### EXERCISE PROMPT
Take the entries below and print only the lines from the one with "match p with" through the one with "let h := update h (CSubscriberOf", exactly as they stand, both ends included.

======== AVAILABLE DATA ========

(* ===== verification/TcpServer.v ===== *)
(** * The TCP server ([TcpServer.ipp], [TcpServer.cpp], [TcpPeerSet.h], [TcpServerOption.cpp])

    The connection set, and the sessions: identifiers handed out and recycled, the session map
    and the sessions of every connection.  Every definition that the source runs under one lock
    is one function here; the operations compose them in the order of the code, so that other
    threads can be put between them. *)

From Stdlib Require Import Sorted.
From S2P Require Import Prelude Net Protocol TcpPeer.
From stdpp Require Import list sets.

#[local] Open Scope Z_scope.

Section Server.
Context {Session : Type}.

Record option_t := mkOption {
  max_connection_size : Z;
  max_session_size : Z;
  tick_count : Z;
  clean_inactive_peer_tick : Z;
  io_heartbeat : bool;
  response_heartbeat : bool;
}.

Record server := mkServer {
  m_option : option_t;
  m_next_session_id : Z;
  m_left_session_ids : list Z;
  m_session_map : gmap Z Session;
  m_conn_session : gmap Z (list Z);
  m_peer_map : gmap Z TcpPeer.peer;
}.

Definition with_ids (s : server) (next : Z) (left : list Z) : server :=
  mkServer s.(m_option) next left s.(m_session_map) s.(m_conn_session) s.(m_peer_map).
Definition with_sessions (s : server) (left : list Z) (m : gmap Z Session) : server :=
  mkServer s.(m_option) s.(m_next_session_id) left m s.(m_conn_session) s.(m_peer_map).
Definition with_conns (s : server) (c : gmap Z (list Z)) : server :=
  mkServer s.(m_option) s.(m_next_session_id) s.(m_left_session_ids) s.(m_session_map) c s.(m_peer_map).
Definition with_peers (s : server) (p : gmap Z TcpPeer.peer) : server :=
  mkServer s.(m_option) s.(m_next_session_id) s.(m_left_session_ids) s.(m_session_map) s.(m_conn_session) p.
(* ===== verification/Subscription.v ===== *)
(** * Topics and subscribers ([eco/thread/topic/Subscription.h])

    A subscription is a node of two doubly linked lists, the subscribers of its topic and the
    topics of its subscriber; the back pointer of a node is the address of the pointer that
    leads to it.  Memory is a map from the fields of the objects, the cells, to their values:
    a cell of a released node reads as nothing, and using it is [Fault].  The operations run
    one at a time; the bookkeeping of nodes being erased by several threads is left out, and a
    node is released when it is unsubscribed, which is when its last reference goes. *)

From S2P Require Import Prelude Util.

(** The fields of topics, subscribers and subscriptions; [CLocal] is the local pointer of
    [Topic::clear]. *)
Inductive cell : Type :=
| CTopicHead (t : Z) | CTopicTail (t : Z) | CSubHead (s : Z) | CLocal
| CTopicOf (n : Z) | CTNext (n : Z) | CTPrev (n : Z)
| CSubscriberOf (n : Z) | CSNext (n : Z) | CSPrev (n : Z).

(** Null, the address of a subscription, the address of a field, or a topic or subscriber. *)
Inductive val : Type := VNull | VNode (n : Z) | VLoc (c : cell) | VId (z : Z).

#[export] Instance cell_eq_dec : EqDecision cell.
Proof. solve_decision. Defined.
#[export] Instance val_eq_dec : EqDecision val.
Proof. solve_decision. Defined.

Definition heap := cell -> option val.

Definition update (h : heap) (c : cell) (v : option val) : heap := fun c' => if decide (c' = c) then v else h c'.

Definition load (h : heap) (c : cell) : run_of val := in_bounds (h c).

Definition write (h : heap) (c : cell) (v : val) : run_of heap :=
  match h c with Some _ => Done (update h c (Some v)) | None => Fault end.

(** [*p = v] for a field that holds the address of a pointer. *)
Definition write_at (h : heap) (p : val) (v : val) : run_of heap :=
  match p with VLoc c => write h c v | _ => Fault end.

Definition node_cells (n : Z) : list cell := [CTopicOf n; CTNext n; CTPrev n; CSubscriberOf n; CSNext n; CSPrev n].

Module Subscription.

(** [new Subscription(topic, sub)] at a free address. *)
Definition construct (h : heap) (n t s : Z) : heap :=
  let h := update h (CTopicOf n) (Some (VId t)) in
  let h := update h (CTNext n) (Some VNull) in
  let h := update h (CTPrev n) (Some VNull) in
  let h := update h (CSubscriberOf n) (Some (VId s)) in
  let h := update h (CSNext n) (Some VNull) in
  update h (CSPrev n) (Some VNull).

Definition release (h : heap) (n : Z) : heap := foldr (fun c h => update h c None) h (node_cells n).

Definition add_topic_subscriber (h : heap) (n t : Z) : run_of heap :=
  hd ← load h (CTopicHead t);
  h ← match hd with
      | VNull => h ← write h (CTopicHead t) (VNode n); write h (CTPrev n) (VLoc (CTopicHead t))
      | _ => tl ← load h (CTopicTail t);
             match tl with
             | VNode m => h ← write h (CTNext m) (VNode n); write h (CTPrev n) (VLoc (CTNext m))
             | _ => Fault
             end
      end;
  write h (CTopicTail t) (VNode n).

========

### EXERCISE ANSWER
  match p with VLoc c => write h c v | _ => Fault end.

Definition node_cells (n : Z) : list cell := [CTopicOf n; CTNext n; CTPrev n; CSubscriberOf n; CSNext n; CSPrev n].

Module Subscription.

(** [new Subscription(topic, sub)] at a free address. *)
Definition construct (h : heap) (n t s : Z) : heap :=
  let h := update h (CTopicOf n) (Some (VId t)) in
  let h := update h (CTNext n) (Some VNull) in
  let h := update h (CTPrev n) (Some VNull) in
  let h := update h (CSubscriberOf n) (Some (VId s)) in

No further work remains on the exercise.